As The Surname Society continues to grow, I am convinced that this tool will aid me greatly in my pursuit of my own personal ancestors. I have found a lot of them and do travel back a long way into the past with many of them. The advantage to being a late emigrant to North America and knowing each and every one of their emigration stories, where they came from and why they came.

But even with that much knowledge, I do have a couple of lines that need help and they mostly lie in my maternal mtDNA line and my maternal grandmother's father's male line Buller. I hope to meet more people interested in these particular lines although also welcome anyone interested in my 22 personal surnames and the four surnames of our grandsons' French Canadian lines. Although being on My Heritage has been a real eye opener into those French Canadian lines that are a brickwall as there are so many people searching for that information.

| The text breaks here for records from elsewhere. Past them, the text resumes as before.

(* ===== verification/LoopTheorems.v ===== *)
(** What run control guarantees: when each stuck-loop detector fires, that a
    termination is final, when a tool is disabled, and that the limit on parallel
    calls cannot be overrun. *)
From Stdlib Require Import Ascii.
From S2P Require Import Prelude.
From S2P Require Import PyStr.
From S2P Require Import Json.
From S2P Require Import JsonText.
From S2P Require Import Status.
From S2P Require Import Failures.
From S2P Require Import RunStore.
From S2P Require Import RunCreate.
From S2P Require Import RunDemo.
From S2P Require Import LoopControl.
Open Scope string_scope.
Open Scope bool_scope.
Open Scope list_scope.

(** * The longest prefix with a property *)

Fixpoint prefix_len {A} (f : A -> bool) (l : list A) : nat :=
  match l with
  | [] => 0
  | x :: l' => if f x then Datatypes.S (prefix_len f l') else 0
  end.

Lemma prefix_len_le {A} (f : A -> bool) n l :
  n <= prefix_len f l <-> n <= length l /\ Forall (fun x => f x = true) (take n l).
Proof.
  revert n. induction l as [|x l IH]; intros [|n]; simpl.
  - split; [by split|lia].
  - split; [intros; lia|intros [? _]; lia].
  - split; [split; [lia|constructor]|lia].
  - destruct (f x) eqn:E.
    + rewrite Forall_cons, <- !Nat.succ_le_mono, IH. tauto.
    + split; [intros; lia|]. intros [_ [? _]%Forall_cons]. congruence.
Qed.

Section loop.
Context `{Platform} `{ToolCatalog}.

(** * Histories of tool results *)

(** What the detectors see of a history: the newest observation first, with
    whether its tool only reads. *)
Definition entry : Type := ProgressObservation * bool.

Definition same_target (k : string) (e : entry) : Prop := target_key (identity e.1) = k.
#[local] Instance same_target_dec k e : Decision (same_target k e).
Proof. unfold same_target. apply _. Defined.

(** The progress of a result after the entries [past]: its comparison with the
    latest result of the same target. *)
Definition progress_after (past : list entry) (i : ToolCallIdentity) (key : string) : Progress :=
  match filter (same_target (target_key i)) past with
  | [] => NEW_TARGET
  | e :: _ => if String.eqb (result_key e.1) key then UNCHANGED else CHANGED
  end.

Definition entry_after (past : list entry) (r : ResolvedToolCall) : entry :=
  let i := tool_call_identity (call_name r) (rc_tool_input r) in
  let key := tool_result_key r in
  ({| identity := i; result_key := key; progress := progress_after past i key |},
   is_loop_progress_candidate (call_name r)).

(** The entries of a history, newest first. *)
Definition entries (h : list ResolvedToolCall) : list entry :=
  fold_left (fun past r => entry_after past r :: past) h [].

Definition guard_after (g : LoopGuard) (h : list ResolvedToolCall) : LoopGuard :=
  fold_left (fun g r => (guard_observe g r).1) h g.

(** ** What the state of the detectors is *)

Definition repeats (k : string) (e : entry) : bool :=
  String.eqb (exact_key (identity e.1)) k && negb (bool_decide (progress e.1 = CHANGED)).
Definition is_unchanged (e : entry) : bool := bool_decide (progress e.1 = UNCHANGED).
Definition reads_only (e : entry) : Prop := e.2 = true.
#[local] Instance reads_only_dec e : Decision (reads_only e).
Proof. unfold reads_only. apply _. Defined.

(** Calls of one target are calls of one tool. *)
Definition one_tool_per_target (es : list entry) : Prop :=
  forall e e', e ∈ es -> e' ∈ es ->
  target_key (identity e.1) = target_key (identity e'.1) -> e.2 = e'.2.

Record guard_inv (g0 g : LoopGuard) (es : list entry) : Prop := {
  gi_tracker : forall k, progress_tracker g !! k =
    (fun e => result_key e.1) <$> head (filter (same_target k) es);
  gi_break : break_threshold (exact_repeats g) = break_threshold (exact_repeats g0);
  gi_last : _last_exact_key (exact_repeats g) =
    match es with
    | e :: _ => if decide (progress e.1 = CHANGED) then None else Some (exact_key (identity e.1))
    | [] => None
    end;
  gi_count : _repeat_count (exact_repeats g) =
    match _last_exact_key (exact_repeats g) with
    | Some k => Z.of_nat (prefix_len (repeats k) es)
    | None => 0%Z
    end;
  gi_semantic : semantic_threshold (semantic_no_progress g) = semantic_threshold (semantic_no_progress g0);
  gi_streak : _streak (semantic_no_progress g) =
    Z.of_nat (prefix_len is_unchanged (filter reads_only es));
  gi_unchanged : unchanged_threshold (unchanged_results g) = unchanged_threshold (unchanged_results g0);
  gi_by_target : one_tool_per_target es -> forall k,
    _observations_by_target (unchanged_results g) !! k =
    match filter (same_target k) (filter reads_only es) with
    | [] => None
    | l => Some (Z.of_nat (1 + prefix_len is_unchanged l))
    end;
}.

Lemma guard_inv_init s u e : guard_inv (make_guard s u e) (make_guard s u e) [].
Proof. by split. Qed.

(** The tracker's answer is [progress_after]. *)
Lemma tracker_step g0 g es r :
  guard_inv g0 g es ->
  let i := tool_call_identity (call_name r) (rc_tool_input r) in
  tracker_observe (progress_tracker g) i (tool_result_key r) =
  (<[target_key i := tool_result_key r]> (progress_tracker g), (entry_after es r).1).
Proof.
  intros Hg i. unfold tracker_observe, entry_after. fold i. simpl. do 2 f_equal.
  rewrite (gi_tracker _ _ _ Hg). unfold progress_after.
  by destruct (filter _ es).
Qed.

Lemma exact_step g0 g es e :
  guard_inv g0 g es ->
  let d' := (exact_observe (exact_repeats g) e.1).1 in
  break_threshold d' = break_threshold (exact_repeats g) /\
  _last_exact_key d' = (if decide (progress e.1 = CHANGED) then None
                        else Some (exact_key (identity e.1))) /\
  _repeat_count d' = (if decide (progress e.1 = CHANGED) then 0%Z
                      else Z.of_nat (prefix_len (repeats (exact_key (identity e.1))) (e :: es))).
Proof.
  intros Hg. unfold exact_observe. case_decide as Hc; [done|]. simpl. split_and!; try done.
  unfold repeats at 1. rewrite String.eqb_refl, bool_decide_eq_false_2 by done. simpl.
  rewrite (gi_last _ _ _ Hg).
  destruct es as [|e' es]; simpl; [done|].
  pose proof (gi_count _ _ _ Hg) as Hn. rewrite (gi_last _ _ _ Hg) in Hn.
  case_decide as Hc'.
  - rewrite decide_False by done. unfold repeats. rewrite bool_decide_eq_true_2 by done.
    by rewrite andb_false_r.
  - case_decide as Hk.
    + injection Hk as Hk. rewrite Hk in Hn. rewrite Hn. simpl. lia.
    + unfold repeats at 1. destruct (String.eqb _ _) eqn:E; [|done].
      apply String.eqb_eq in E. congruence.
Qed.

Lemma one_tool_tail e es : one_tool_per_target (e :: es) -> one_tool_per_target es.
Proof. intros Ho x y Hx Hy. apply Ho; by right. Qed.

Lemma prefix_unchanged_cons e l :
  prefix_len is_unchanged (e :: l) =
  if decide (progress e.1 = UNCHANGED) then Datatypes.S (prefix_len is_unchanged l) else 0.
Proof.
  cbn [prefix_len]. assert (is_unchanged e = bool_decide (progress e.1 = UNCHANGED)) as -> by done.
  destruct (decide (progress e.1 = UNCHANGED)).
  - by rewrite bool_decide_eq_true_2 by done.
  - by rewrite bool_decide_eq_false_2 by done.
Qed.

(** The count kept for a target of a read-only tool. *)
Lemma unchanged_step g0 g es e :
  guard_inv g0 g es -> one_tool_per_target (e :: es) -> reads_only e ->
  (progress e.1 = UNCHANGED -> filter (same_target (target_key (identity e.1))) es <> []) ->
  let k := target_key (identity e.1) in
  (if decide (progress e.1 = UNCHANGED)
   then (default 1 (_observations_by_target (unchanged_results g) !! k) + 1)%Z else 1%Z) =
  Z.of_nat (1 + prefix_len is_unchanged (e :: filter (same_target k) (filter reads_only es))).
Proof.
  intros Hg Ho Hr Hprev k. rewrite (gi_by_target _ _ _ Hg (one_tool_tail _ _ Ho)).
  rewrite prefix_unchanged_cons. case_decide as Hu; [|done].
  fold k in Hprev.
  destruct (filter (same_target k) (filter reads_only es)) as [|e' l] eqn:E.
  - exfalso. apply (Hprev Hu). apply elem_of_nil_inv. intros x [Hx Hin]%list_elem_of_filter.
    assert (Hx' : x ∈ filter (same_target k) (filter reads_only es)).
    { rewrite !list_elem_of_filter. split_and!; try done. unfold reads_only.
      rewrite (Ho x e); [done|by right|by left|done]. }
    rewrite E in Hx'. by apply elem_of_nil in Hx'.
  - change (default 1%Z (Some ?x)) with x. lia.
Qed.

Lemma unchanged_has_past es r :
  progress (entry_after es r).1 = UNCHANGED ->
  filter (same_target (target_key (identity (entry_after es r).1))) es <> [].
Proof. unfold entry_after, progress_after. simpl. by destruct (filter _ es). Qed.

(** One result, in terms of its entry. *)
Lemma guard_observe_eq g0 g es r :
  guard_inv g0 g es ->
  let e := entry_after es r in
  let t := <[target_key (identity e.1) := result_key e.1]> (progress_tracker g) in
  guard_observe g r =
  if e.2 then
    ({| progress_tracker := t; exact_repeats := (exact_observe (exact_repeats g) e.1).1;
        semantic_no_progress := (semantic_observe (semantic_no_progress g) e.1).1;
        unchanged_results := (unchanged_observe (unchanged_results g) e.1).1 |},
     omap id [(exact_observe (exact_repeats g) e.1).2;
              (semantic_observe (semantic_no_progress g) e.1).2;
              (unchanged_observe (unchanged_results g) e.1).2])
  else
    ({| progress_tracker := t; exact_repeats := (exact_observe (exact_repeats g) e.1).1;
        semantic_no_progress := semantic_no_progress g;
        unchanged_results := unchanged_results g |},
     omap id [(exact_observe (exact_repeats g) e.1).2]).
Proof.
  intros Hg e t. unfold guard_observe. rewrite (tracker_step g0 g es r Hg).
  unfold t, e. simpl fst at 2. cbv zeta.
  destruct (exact_observe _ _), (semantic_observe _ _), (unchanged_observe _ _). done.
Qed.

Lemma filter_target_cons k e es :
  filter (same_target k) (e :: es) =
  if decide (target_key (identity e.1) = k) then e :: filter (same_target k) es
  else filter (same_target k) es.
Proof. rewrite filter_cons. unfold same_target. by repeat case_decide. Qed.

Lemma guard_step g0 g es r :
  guard_inv g0 g es -> guard_inv g0 (guard_observe g r).1 (entry_after es r :: es).
Proof.
  intros Hg. rewrite (guard_observe_eq g0 g es r Hg). cbv zeta.
  destruct (exact_step g0 g es (entry_after es r) Hg) as (X1 & X2 & X3).
  assert (Htr : forall k, <[target_key (identity (entry_after es r).1) :=
      result_key (entry_after es r).1]> (progress_tracker g) !! k =
    (fun e => result_key e.1) <$> head (filter (same_target k) (entry_after es r :: es))).
  { intros k. rewrite filter_target_cons, lookup_insert. destruct Hg as [Ht _ _ _ _ _ _ _].
    repeat case_decide; try done; by rewrite Ht. }
  assert (Hlast : _repeat_count (exact_observe (exact_repeats g) (entry_after es r).1).1 =
    match _last_exact_key (exact_observe (exact_repeats g) (entry_after es r).1).1 with
    | Some k => Z.of_nat (prefix_len (repeats k) (entry_after es r :: es)) | None => 0%Z end).
  { rewrite X2, X3. by case_decide. }
  pose proof (unchanged_step g0 g es (entry_after es r) Hg) as Hu.
  pose proof (unchanged_has_past es r) as Hpast.
  set (e := entry_after es r) in *. destruct Hg as [_ Hb _ _ Hs Hst Hun Hby].
  destruct e.2 eqn:Ee; split; unfold semantic_observe, unchanged_observe;
    cbn [fst progress_tracker exact_repeats semantic_no_progress unchanged_results _streak
         semantic_threshold unchanged_threshold _observations_by_target];
    try done; try congruence.
  - rewrite filter_cons_True by done. rewrite prefix_unchanged_cons.
    case_decide; [|done]. rewrite Hst. lia.
  - intros Ho k. rewrite filter_cons_True by done. rewrite filter_target_cons, lookup_insert.
    destruct (decide (target_key (identity e.1) = k)) as [<-|Hk].
    + by rewrite Hu.
    + apply Hby. by eapply one_tool_tail.
  - by rewrite filter_cons_False by (unfold reads_only; by rewrite Ee).
  - intros Ho k. rewrite filter_cons_False by (unfold reads_only; by rewrite Ee).
    apply Hby. by eapply one_tool_tail.
Qed.

Lemma guard_after_inv g0 h :
  guard_inv g0 g0 [] -> guard_inv g0 (guard_after g0 h) (entries h).
Proof.
  intros H0'. unfold guard_after, entries. revert H0'. generalize (@nil entry) as es.
  enough (Hgen : forall es g, guard_inv g0 g es ->
    guard_inv g0 (fold_left (fun g r => (guard_observe g r).1) h g)
      (fold_left (fun past r => entry_after past r :: past) h es)) by (intros es; apply Hgen).
  induction h as [|r h IH]; intros es g Hg; [done|]. simpl. by apply IH, guard_step.
Qed.

Lemma entries_snoc h r : entries (h ++ [r]) = entry_after (entries h) r :: entries h.
Proof. unfold entries. by rewrite fold_left_app. Qed.

(** Whether a detector's count reaches its threshold. *)
Lemma threshold_reached (n : nat) (t : Z) :
  Z.ltb (Z.of_nat n) t = false <-> Z.to_nat t <= n.
Proof. rewrite Z.ltb_ge. lia. Qed.

(** The three detectors raise three different signals. *)
Lemma fired_exact d o s : (exact_observe d o).2 = Some s -> trigger s = EXACT_REPEAT.
Proof.
  unfold exact_observe. case_decide; [done|]. cbn [snd]. destruct (Z.ltb _ _); [done|].
  by intros [= <-].
Qed.
Lemma fired_semantic d o s : (semantic_observe d o).2 = Some s -> trigger s = SEMANTIC_NO_PROGRESS.
Proof. unfold semantic_observe. cbn [snd]. destruct (Z.ltb _ _); [done|]. by intros [= <-]. Qed.
Lemma fired_unchanged d o s : (unchanged_observe d o).2 = Some s -> trigger s = UNCHANGED_RESULT.
Proof. unfold unchanged_observe. cbn [snd]. destruct (Z.ltb _ _); [done|]. by intros [= <-]. Qed.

My cousin asked me to test on Ancestry DNA and facilitated that process since the DNA testing is not yet rolled out to Canada officially. I had tested her at FT DNA thinking we might share Buller DNA since we are fifth cousins once removed. But we did not share any DNA at all. However, she had matched a known third cousin once removed to me at Ancestry. So I tested and indeed I did match my third cousin once removed in the 4th to 6th cousin with a Very High Confidence of accuracy. In all I have seven such matches at the 4th to 6th cousins with very high confidence. I can place a second one of the matches as she is my fourth cousin once removed in my Pincombe family lines and is known to me. The other five though are a mystery but they have quite small trees and I am likely looking at 3rd or 4th grandparents as being the likely common ancestors. Plus their ancestry is totally American colonial thus far and I do not have any American colonial ancestors. Indeed my first ancestors did not come to Canada until 1818 and it was the emigrant daughter of this family that married the next emigrant in my lines in 1832 and then 1851 the next emigrant arrived to marry the daughter of this couple. Not again until 1908 did I have another emigrant who married the son of the next couple and she was my maternal grandmother. In 1913 my father arrived with his parents and married the daughter of this last couple. So a very shallow history on this side of the Atlantic.

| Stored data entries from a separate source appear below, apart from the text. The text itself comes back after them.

(* ===== verification/ToolTheorems.v ===== *)
(** What the walk over a response's tool calls guarantees: every call is answered
    exactly once, so that the transcript stays in the order a provider accepts,
    and only calls run that are allowed to. *)
From S2P Require Import Prelude.
From S2P Require Import PyStr.
From S2P Require Import Json.
From S2P Require Import JsonText.
From S2P Require Import Status.
From S2P Require Import Failures.
From S2P Require Import RunStore.
From S2P Require Import RunCreate.
From S2P Require Import RunDemo.
From S2P Require Import Sessions.
From S2P Require Import SessionTheorems.
From S2P Require Import SessionStore.
From S2P Require Import LoopControl.
From S2P Require Import LoopTheorems.
From S2P Require Import ToolExecution.
Open Scope string_scope.
Open Scope bool_scope.
Open Scope list_scope.

(** * Every call is answered *)

Section answered.
Context `{Platform} `{ToolCatalog} {W : Type} `{BatchExecutor W} (surface : tool_surface W).

Definition result_id (d : dict) : json := _tool_result_id (JObj d).

(** The calls a walk has taken up: answered, or waiting in the batch. *)
Definition taken (s : walk W) : list json :=
  (result_id <$> tool_results s) ++ ((fun r => JStr (p_block_id r)) <$> pending_parallel s).

Definition well_formed (s : walk W) : Prop :=
  Forall (fun d => has_type "tool_result" (JObj d) = true) (tool_results s).

(** One more answer, given to the call [i]. *)
Lemma taken_add i text (s : walk W) :
  let s' := add_result (error_tool_result i text) s in
  taken s' ≡ₚ taken s ++ [JStr i] /\ (well_formed s -> well_formed s').
Proof.
  split.
  - unfold taken, add_result. cbn. rewrite fmap_app. cbn.
    rewrite <- !app_assoc. apply Permutation_app_head, Permutation_app_comm.
  - intros Hs. apply Forall_app. by split; [|repeat constructor].
Qed.

Lemma consume_fields r s :
  taken (consume_resolved surface s r) ≡ₚ taken s ++ [JStr (rc_block_id r)] /\
  pending_parallel (consume_resolved surface s r) = pending_parallel s /\
  (well_formed s -> well_formed (consume_resolved surface s r)).
Proof.
  unfold consume_resolved. set (s1 := match stopped s with None => _ | Some _ => _ end).
  assert (E : tool_results s1 = tool_results s /\ pending_parallel s1 = pending_parallel s).
  { unfold s1. destruct (stopped s); [done|]. by destruct (control_observe _ r). }
  destruct E as [E1 E2]. unfold taken, well_formed, emit_resolved_tool_call. cbn. rewrite E1, E2.
  split_and!; [|done|].
  - rewrite fmap_app. cbn. rewrite <- !app_assoc. apply Permutation_app_head, Permutation_app_comm.
  - intros Hs. apply Forall_app. by split; [|repeat constructor].
Qed.

Lemma consume_all rs : forall s,
  taken (fold_left (consume_resolved surface) rs s) ≡ₚ taken s ++ (JStr ∘ rc_block_id <$> rs) /\
  pending_parallel (fold_left (consume_resolved surface) rs s) = pending_parallel s /\
  (well_formed s -> well_formed (fold_left (consume_resolved surface) rs s)).
Proof.
  induction rs as [|r rs IH]; intros s; cbn [fold_left]; [by rewrite app_nil_r|].
  destruct (consume_fields r s) as (H2 & H3 & H4). destruct (IH (consume_resolved surface s r)) as (H5 & H6 & H7).
  split_and!; [|congruence|auto]. rewrite H5, H2, <- app_assoc. done.
Qed.

Lemma answers_ids (requests : list (PendingToolCall W)) rs : Forall2 answers requests rs ->
  (JStr ∘ rc_block_id <$> rs) = ((fun r => JStr (p_block_id r)) <$> requests).
Proof. induction 1 as [|q r qs rs (E & _) _ IH]; [done|]. cbn. by rewrite E, IH. Qed.

Lemma flush_taken s :
  taken (flush_parallel_batch surface s) ≡ₚ taken s /\ pending_parallel (flush_parallel_batch surface s) = [] /\
  (well_formed s -> well_formed (flush_parallel_batch surface s)).
Proof.
  unfold flush_parallel_batch. destruct (pending_parallel s) as [|q qs] eqn:Hp; [done|].
  pose proof (batch_answers (q :: qs) (world s)) as Ha.
  destruct (execute_batch (q :: qs) (world s)) as [w rs]. cbn [snd] in Ha.
  destruct (consume_all rs (set_world w (set_pending_calls [] s))) as (E1 & E2 & E3).
  split_and!; [|done|intros Hs; by apply E3]. rewrite E1, (answers_ids _ _ Ha), <- Hp.
  unfold taken. cbn. by rewrite app_nil_r.
Qed.

(** A continuation that answers or takes up the call [i]. *)
Definition takes (i : string) (s s' : walk W) : Prop :=
  taken s' ≡ₚ taken s ++ [JStr i] /\ (well_formed s -> well_formed s').

Lemma takes_flush i s s' : takes i (flush_parallel_batch surface s) s' -> takes i s s'.
Proof.
  intros [H2 H3]. destruct (flush_taken s) as (F1 & _ & F2). split; [by rewrite H2, F1|auto].
Qed.

Lemma unless_takes i name s k : takes i s (k s) -> takes i s (unless_stopped i name s k).
Proof.
  intros Hk. unfold unless_stopped. destruct (stopped s); [apply taken_add|].
  destruct (disabled_tool name s); [apply taken_add|done].
Qed.

Lemma postpone_takes request s :
  takes (p_block_id request) s (set_pending_calls (pending_parallel s ++ [request]) s).
Proof. split; [|done]. unfold taken. cbn. by rewrite fmap_app, app_assoc. Qed.

Lemma serial_takes request s : takes (p_block_id request) s (run_serially surface request s).
Proof.
  unfold run_serially. pose proof (one_answers request (world s)) as (E & _ & _).
  destruct (execute_one request (world s)) as [w r]. cbn [snd] in E.
  destruct (consume_fields r (set_world w s)) as (E1 & _ & E2). rewrite E in E1. by split.
Qed.

Lemma schedule_takes request s : takes (p_block_id request) s (schedule surface request s).
Proof.
  unfold schedule. case_bool_decide.
  - destruct (Z.leb _ _); [|apply postpone_takes].
    apply takes_flush, unless_takes, postpone_takes.
  - apply takes_flush, unless_takes, serial_takes.
Qed.

Lemma check_gate_block name i g handlers gated (w : W) w' g' d :
  check_gate_violations name i g handlers gated w = (w', g', Some d) -> exists text, d = error_tool_result i text.
Proof.
  unfold check_gate_violations. destruct (_ && _); [|done].
  destruct (handlers !! _) as [h|]; [destruct (call_handler h w) as [w1 [v|]]|]; intros [= <- <- <-]; eauto.
Qed.

Lemma block_takes s i name input : takes i s (handle_block surface s (ToolUse i name input)).
Proof.
  cbn [handle_block].
  assert (Hn : forall s', takes i (note_call name s) s' -> takes i s s') by done.
  apply Hn, unless_takes. destruct (_ && _); [apply takes_flush, taken_add|].
  unfold gate_and_run. destruct (check_gate_violations _ _ _ _ _ _) as [[w g] v] eqn:Hg.
  match goal with |- context [set_world w (set_gates g ?s0)] => set (s1 := set_world w (set_gates g s0)) end.
  assert (Hs : forall s', takes i s1 s' -> takes i (note_call name s) s') by done. apply Hs.
  destruct v as [d|].
  - apply check_gate_block in Hg as [text ->]. apply takes_flush, taken_add.
  - destruct (tool_handlers surface !! name) as [hd|]; [|apply takes_flush, taken_add].
    by apply (schedule_takes {| p_block_id := i |}).
Qed.

Definition call_ids (content : list content_block) : list json :=
  omap (fun b => match b with ToolUse i _ _ => Some (JStr i) | OtherBlock _ => None end) content.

Ancestry DNA has come up with a very unique way of displaying matches called DNA Circles. I do not have any yet because you need four people to make a circle and thus far I just have the two matches and must wait for others to add to their family trees, make them public or simply actually have a tree on line. I am hopeful though that I may find leads to my two lines that are most puzzling.

I am able to name 28 of my 32 3x great grandparents with 100% accuracy and the other two sets are likely but I would like to have the marriage registration of Edwin Denner Buller and Ellen Taylor and Ellen Taylor's birth registration. Then I would be completely satisfied that Thomas Taylor and Ellen Roberts are indeed my 2x great grandparents  and that Samuel Taylor/Ann Lewis Harborne and Thomas Roberts/Ellen Lawley are my 3x great grandparents. One of the matches (not yet known to me) is quite interesting leading into my grandmother's ancestry but it is my Welch line which is known to me back into the early 1700s.

So hats off to Ancestry for a really great addition to their DNA material.

Slowly trying to work my way back into genealogy but suspect it will be as mentioned earlier into January before I am really back to transcription and blogging on a daily basis.